I would note that the passage you quote from Klein starts off with a statement entirely accepting the capitalist ideology about bourgeois right:

>The most recent evidence of the link between smoking and liberation is
>visible in the struggle women have waged in this century for their freedom.

There is a crunch about bourgeois right for marxists.

While we want to eliminate the bourgeois right to the private ownership of the means of production we are easily seen to want to restrict the bourgeois right of individuals. Theoretically bourgeois right is an idealist fantasy. Everything is dependent on everything else, and because of these interactions bourgeois rights often clash. In the case of smoking, your right to smoke cigarettes in a restaurant infringes my right not to have to inhale carcinogens passively.

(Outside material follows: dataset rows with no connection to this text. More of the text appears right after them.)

(** The failure of the first failing step is what the call returns. *)
Lemma first_failure_result v tok st s e st' :
  first_failure X wall_clock v tok st s e st' ->
  ParseAndVerify X wall_clock v tok st = ((None, Some e), st').
Proof.
  intros Hfail.
  destruct Hfail as
    [Hlen
    |p0 p1 p2 e Hsplit Hdec
    |p0 p1 p2 t [Hsplit Hdec] Halg
    |p0 p1 p2 t key e st1 [[Hsplit Hdec] Halg] Hkey
    |p0 p1 p2 t st1 [[Hsplit Hdec] Halg] Hkey
    |p0 p1 p2 t key st1 e [[[Hsplit Hdec] Halg] Hkey] Hsig
    |p0 p1 p2 t key st1 [[[[Hsplit Hdec] Halg] Hkey] Hsig] Hiss
    |p0 p1 p2 t key st1 [[[[[Hsplit Hdec] Halg] Hkey] Hsig] Hiss] Haud
    |t st1 Hreach Hexp
    |t st1 [Hreach Hexp] Hiat].
  - unfold ParseAndVerify.
    destruct (strings_Split_dot tok) as [|q0 [|q1 [|q2 [|q3 l]]]];
      try reflexivity.
    simpl in Hlen. contradiction.
  - enter_pipeline Hsplit Hdec. reflexivity.
  - enter_pipeline Hsplit Hdec. rewrite (eqb_string_false _ _ Halg). reflexivity.
  - past_algorithm Hsplit Hdec Halg. rewrite Hkey. reflexivity.
  - past_algorithm Hsplit Hdec Halg. rewrite Hkey. reflexivity.
  - past_algorithm Hsplit Hdec Halg. rewrite Hkey, Hsig. reflexivity.
  - past_algorithm Hsplit Hdec Halg. rewrite Hkey, Hsig.
    rewrite (eqb_string_false _ _ Hiss). reflexivity.
  - past_algorithm Hsplit Hdec Halg. rewrite Hkey, Hsig.
    rewrite (eqb_string_true _ _ Hiss), (eqb_string_false _ _ Haud). reflexivity.
  - rewrite (ParseAndVerify_at_expiry _ _ _ _ _ Hreach).
    destruct (Z.leb_spec (EXP (claims t)) (now_at_expiry wall_clock st1));
      [reflexivity|lia].
  - rewrite (ParseAndVerify_at_expiry _ _ _ _ _ Hreach).
    destruct (Z.leb_spec (EXP (claims t)) (now_at_expiry wall_clock st1));
      [lia|].
    rewrite (gtb_true _ _ Hiat). reflexivity.
Qed.

Lemma reaches_expiry_clock_reads v tok st t st1 :
  reaches_expiry_check X wall_clock v tok st t st1 ->
  clock_reads st1 = (clock_reads st + 1)%nat.
Proof.
  intros (p0 & p1 & p2 & key & Hp). destruct Hp as [[[[_ Hkey] _] _] _].
  eapply retrieveKey_clock_reads; eassumption.
Qed.

(** C1.  A token that passes every step before [s] and fails [s] is
    rejected with the error of [s], whatever the later steps would have
    said, and the call ends in the state [s] left: the clock has been read
    only by the steps up to [s], and when [s] comes before the key lookup
    the state is the initial one, so the cache was neither consulted nor
    refreshed and the fetch function was not called. *)
Theorem ParseAndVerify_earliest_failure v tok st s e st' :
  first_failure X wall_clock v tok st s e st' ->
  ParseAndVerify X wall_clock v tok st = ((None, Some e), st')
  ∧ clock_reads st' = (clock_reads st + clock_reads_through s)%nat
  ∧ (before_key s = true -> st' = st).
Proof.
  intros Hfail. split; [eapply first_failure_result; eassumption|].
  inversion Hfail; subst; simpl;
    repeat match goal with
    | H : passes_key _ _ _ _ _ _ _ _ _ _ |- _ => destruct H as [_ H]
    | H : passes_signature _ _ _ _ _ _ _ _ _ _ |- _ => destruct H as [H _]
    | H : passes_issuer _ _ _ _ _ _ _ _ _ _ _ |- _ => destruct H as [H _]
    | H : reaches_issued_at_check _ _ _ _ _ _ _ |- _ => destruct H as [H _]
    | H : reaches_expiry_check _ _ _ _ _ _ _ |- _ =>
        apply reaches_expiry_clock_reads in H
    | H : retrieveKey _ _ _ _ = _ |- _ => apply retrieveKey_clock_reads in H
    end;
    (split; [lia|first [reflexivity|discriminate]]).
Qed.

(** Conversely, every rejection is the failure of some step after all the
    steps before it passed. *)
Lemma ParseAndVerify_rejection_step v tok st tk e st' :
  ParseAndVerify X wall_clock v tok st = ((tk, Some e), st') ->
  ∃ s, first_failure X wall_clock v tok st s e st'.
Proof.
  unfold ParseAndVerify.
  destruct (strings_Split_dot tok) as [|p0 [|p1 [|p2 [|p3 l]]]] eqn:Hsplit;
    try (intros [= _ <- <-]; exists StepSplit; apply fail_split;
         rewrite Hsplit; simpl; lia).
  destruct (parseJWT X p0 p1 p2) as [e0|t] eqn:Hdec.
  { intros [= _ <- <-]. exists StepDecode. eapply fail_decode; eauto. }
  destruct (String.eqb_spec (ALG (header t)) "RS256") as [Halg|Halg]; simpl negb;
    cbv iota.
  2:{ intros [= _ <- <-]. exists StepAlgorithm.
      eapply fail_algorithm; [split|]; eauto. }
  assert (Hpa : passes_algorithm X tok p0 p1 p2 t) by (repeat split; assumption).
  destruct (retrieveKey X wall_clock (KID (header t)) st) as [[key [e0|]] st1] eqn:Hkey.
  { intros [= _ <- <-]. exists StepKey. eapply fail_key_error; eauto. }
  destruct key as [key|].
  2:{ intros [= _ <- <-]. exists StepKey. eapply fail_key_missing; eauto. }
  assert (Hpk : passes_key X wall_clock tok p0 p1 p2 t st key st1) by (split; assumption).
  destruct (verifySignature X (strings_Join_dot p0 p1) p2 key) as [e0|] eqn:Hsig.
  { intros [= _ <- <-]. exists StepSignature. eapply fail_signature; eauto. }
  assert (Hps : passes_signature X wall_clock tok p0 p1 p2 t st key st1)
    by (split; assumption).
  destruct (String.eqb_spec (ISS (claims t)) (issuer v)) as [Hiss|Hiss]; simpl negb;
    cbv iota.
  2:{ intros [= _ <- <-]. exists StepIssuer. eapply fail_issuer; eauto. }
  assert (Hpi : passes_issuer X wall_clock v tok p0 p1 p2 t st key st1)
    by (split; assumption).
  destruct (String.eqb_spec (AUD (claims t)) (clientID v)) as [Haud|Haud]; simpl negb;
    cbv iota.
  2:{ intros [= _ <- <-]. exists StepAudience. eapply fail_audience; eauto. }
  assert (Hreach : reaches_expiry_check X wall_clock v tok st t st1).
  { exists p0, p1, p2, key. split; assumption. }
  simpl.
  destruct (Z.leb_spec (EXP (claims t)) (Unix (wall_clock (clock_reads st1))))
    as [Hexp|Hexp].
  { intros [= _ <- <-]. exists StepExpiry. apply (fail_expiry _ _ _ _ _ t st1); auto. }
  destruct (IAT (claims t) >? Unix (wall_clock (S (clock_reads st1)))) eqn:Hiat;
    [|discriminate].
  intros [= _ <- <-]. exists StepIssuedAt.
  apply (fail_issued_at _ _ _ _ _ t st1).
  - split; [assumption|]. unfold now_at_expiry. lia.
  - unfold now_at_issued_at. rewrite Z.gtb_ltb in Hiat. apply Z.ltb_lt in Hiat. lia.
Qed.

(** A lookup whose refresh fails returns an error and no key. *)
Lemma retrieveKey_fails_with kid st :
  refresh_fails X wall_clock st ->
  ∃ e st1, retrieveKey X wall_clock kid st = ((None, Some e), st1).
Proof.
  intros (Hstale & reader & expires & ferr & Hfetch & Hfail).
  unfold now_at_lookup in Hstale.
  unfold retrieveKey. simpl. rewrite Hstale, Hfetch.
  destruct ferr as [e'|]; [eauto|].
  destruct Hfail as [Hfail|Hfail]; [contradiction|].
  match goal with
  | |- context [UpdatePublicKey X reader expires ?s] =>
      rewrite (UpdatePublicKey_error_independent X reader expires st expires s)
        in Hfail;
      destruct (UpdatePublicKey X reader expires s) as [[e'|] st3] eqn:Hupd
  end.
  - eauto.
  - simpl in Hfail. contradiction.
Qed.

(** C7.  When the refresh check of the lookup goes through and the map then
    current has no entry for the identifier, [retrieveKey] returns a nil key
    and a nil error, and [ParseAndVerify] turns that into the error for a
    key that was not found.  In a state where the refresh fails instead, the
    lookup returns an error, [ParseAndVerify] wraps it, and the rejection is
    not the one for a key that was not found. *)
Theorem retrieveKey_absent_key kid st st' :
  refresh_check_passes X wall_clock st st' ->
  publicKeys (cache st') !! kid = None ->
  retrieveKey X wall_clock kid st = ((None, None), st')
  ∧ (∀ v tok p0 p1 p2 t,
       passes_algorithm X tok p0 p1 p2 t -> KID (header t) = kid ->
       ParseAndVerify X wall_clock v tok st = ((None, Some ErrKeyNotFound), st')
       ∧ ∀ st0,
           refresh_fails X wall_clock st0 ->
           ∃ e st1,
             retrieveKey X wall_clock kid st0 = ((None, Some e), st1)
             ∧ ParseAndVerify X wall_clock v tok st0
               = ((None, Some (ErrRetrieveKey e)), st1)
             ∧ fst (ParseAndVerify X wall_clock v tok st0)
               ≠ fst (ParseAndVerify X wall_clock v tok st)).
Proof.
  intros Hcheck Habsent.
  pose proof (retrieveKey_after_refresh_check X wall_clock kid st st' Hcheck) as Hret.
  rewrite Habsent in Hret. split; [exact Hret|].
  intros v tok p0 p1 p2 t Hpa <-.
  assert (Hfound : ParseAndVerify X wall_clock v tok st
                   = ((None, Some ErrKeyNotFound), st')).
  { apply (first_failure_result v tok st StepKey).
    eapply fail_key_missing; eauto. }
  split; [exact Hfound|].
  intros st0 Hfails.
  destruct (retrieveKey_fails_with (KID (header t)) st0 Hfails) as (e & st1 & Hkey).
  assert (Hwrapped : ParseAndVerify X wall_clock v tok st0
                     = ((None, Some (ErrRetrieveKey e)), st1)).
  { apply (first_failure_result v tok st0 StepKey).
    eapply fail_key_error; eauto. }
  exists e, st1. split; [exact Hkey|]. split; [exact Hwrapped|].
  rewrite Hwrapped, Hfound. simpl. discriminate.
Qed.

(** [parseJWT] stores the third segment and does not look at it. *)
Lemma parseJWT_signature p0 p1 sig :
  match parseJWT X p0 p1 sig with
  | inl e => ∀ sig', parseJWT X p0 p1 sig' = inl e
  | inr t => Signature t = sig
  end.
Proof.
  unfold parseJWT.
  destruct (base64_DecodeString p0); [|reflexivity].
  destruct (json_Unmarshal_Header X _); [|reflexivity].
  destruct (base64_DecodeString p1); [|reflexivity].
  destruct (json_Unmarshal_Claims X _); reflexivity.
Qed.

(** A token that is returned is the one [parseJWT] made. *)
Lemma ParseAndVerify_returns_decoded v tok st p0 p1 p2 t t' st' :
  strings_Split_dot tok = [p0; p1; p2] ->
  parseJWT X p0 p1 p2 = inr t ->
  ParseAndVerify X wall_clock v tok st = ((Some t', None), st') ->
  t' = t.
Proof.
  intros Hsplit Hdec. unfold ParseAndVerify. rewrite Hsplit, Hdec.
  destruct (negb _); [discriminate|].
  destruct (retrieveKey _ _ _ _) as [[key [e|]] st1]; [discriminate|].
  destruct key as [key|]; [|discriminate].
  destruct (verifySignature _ _ _ _); [discriminate|].
  destruct (negb _); [discriminate|].
  destruct (negb _); [discriminate|].
  simpl.
  destruct (_ <=? _); [discriminate|].
  destruct (_ >? _); [discriminate|].
  intros [= <- _]. reflexivity.
Qed.

(** C4.  A token of three segments whose third segment is empty is not
    rejected as malformed.  If header or claims do not decode, the call
    returns the decoding error, which is the one any third segment would
    give.  If they decode, the decoded token carries the empty signature and
    the call goes on: it either returns that token or rejects it at a step
    after decoding. *)
Theorem ParseAndVerify_empty_signature v tok st p0 p1 :
  strings_Split_dot tok = [p0; p1; ""] ->
  (∀ e, snd (fst (ParseAndVerify X wall_clock v tok st)) = Some e ->
        ∀ s, e ≠ ErrMalformedToken s)
  ∧ (∀ e, parseJWT X p0 p1 "" = inl e ->
       (∀ sig, parseJWT X p0 p1 sig = inl e)
       ∧ ParseAndVerify X wall_clock v tok st
         = ((None, Some (ErrDecodeToken [p0; p1; ""] e)), st))
  ∧ (∀ t, parseJWT X p0 p1 "" = inr t ->
       Signature t = ""
       ∧ (fst (ParseAndVerify X wall_clock v tok st) = (Some t, None)
          ∨ ∃ s e,
              fst (ParseAndVerify X wall_clock v tok st) = (None, Some e)
              ∧ first_failure X wall_clock v tok st s e
                  (snd (ParseAndVerify X wall_clock v tok st))
              ∧ s ≠ StepSplit ∧ s ≠ StepDecode)).
Proof.
  intros Hsplit.
  assert (Hstep : ∀ e, snd (fst (ParseAndVerify X wall_clock v tok st)) = Some e ->
            ∃ s, first_failure X wall_clock v tok st s e
                   (snd (ParseAndVerify X wall_clock v tok st))).
  { intros e He.
    destruct (ParseAndVerify X wall_clock v tok st) as [[tk err] st'] eqn:Hpv.
    simpl in He. subst err. eapply ParseAndVerify_rejection_step; eauto. }
  split; [|split].
  - intros e He s0 ->. destruct (Hstep _ He) as [s Hs].
    inversion Hs; subst. rewrite Hsplit in *. simpl in *. lia.
  - intros e Hdec. split.
    + intros sig. pose proof (parseJWT_signature p0 p1 "") as H.
      rewrite Hdec in H. apply H.
    + apply (first_failure_result v tok st StepDecode).
      apply fail_decode; assumption.
  - intros t Hdec. split.
    + pose proof (parseJWT_signature p0 p1 "") as H. rewrite Hdec in H. exact H.
    + destruct (ParseAndVerify_shape v tok st) as [[e He]|[t' Ht']].
      * right. assert (Herr : snd (fst (ParseAndVerify X wall_clock v tok st)) = Some e)
          by (rewrite He; reflexivity).
        destruct (Hstep _ Herr) as [s Hs]. exists s, e.
        split; [exact He|]. split; [exact Hs|].
        split; intros ->; inversion Hs; subst.
        -- rewrite Hsplit in *. simpl in *. lia.
        -- match goal with
           | H : passes_split _ _ _ _ |- _ => red in H; rewrite Hsplit in H;
               injection H as <- <- <-
           end.
           congruence.
      * left. rewrite Ht'. f_equal. f_equal.
        destruct (ParseAndVerify X wall_clock v tok st) as [[tk err] st'] eqn:Hpv.
        simpl in Ht'. injection Ht' as -> ->.
        eapply ParseAndVerify_returns_decoded; eassumption.
Qed.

The socialist process of restricting bourgeois right is undoubtedly restrictive and must be done with great care. But if so people will support it.

The New Labour Government statement announcing a battery of measures against tobacco, is very carefully crafted to be based on the self interest of adult voters, including their selfish desire that their children on whom they have lavished so much social labour, should not die prematurely.

It is likely to succeed as a small reform which certainly does not necessarily imperil the future of capitalism. And yes, I support it both for its immediate sake, and for the precedent it creates for further controlling the private ownership of the means of production.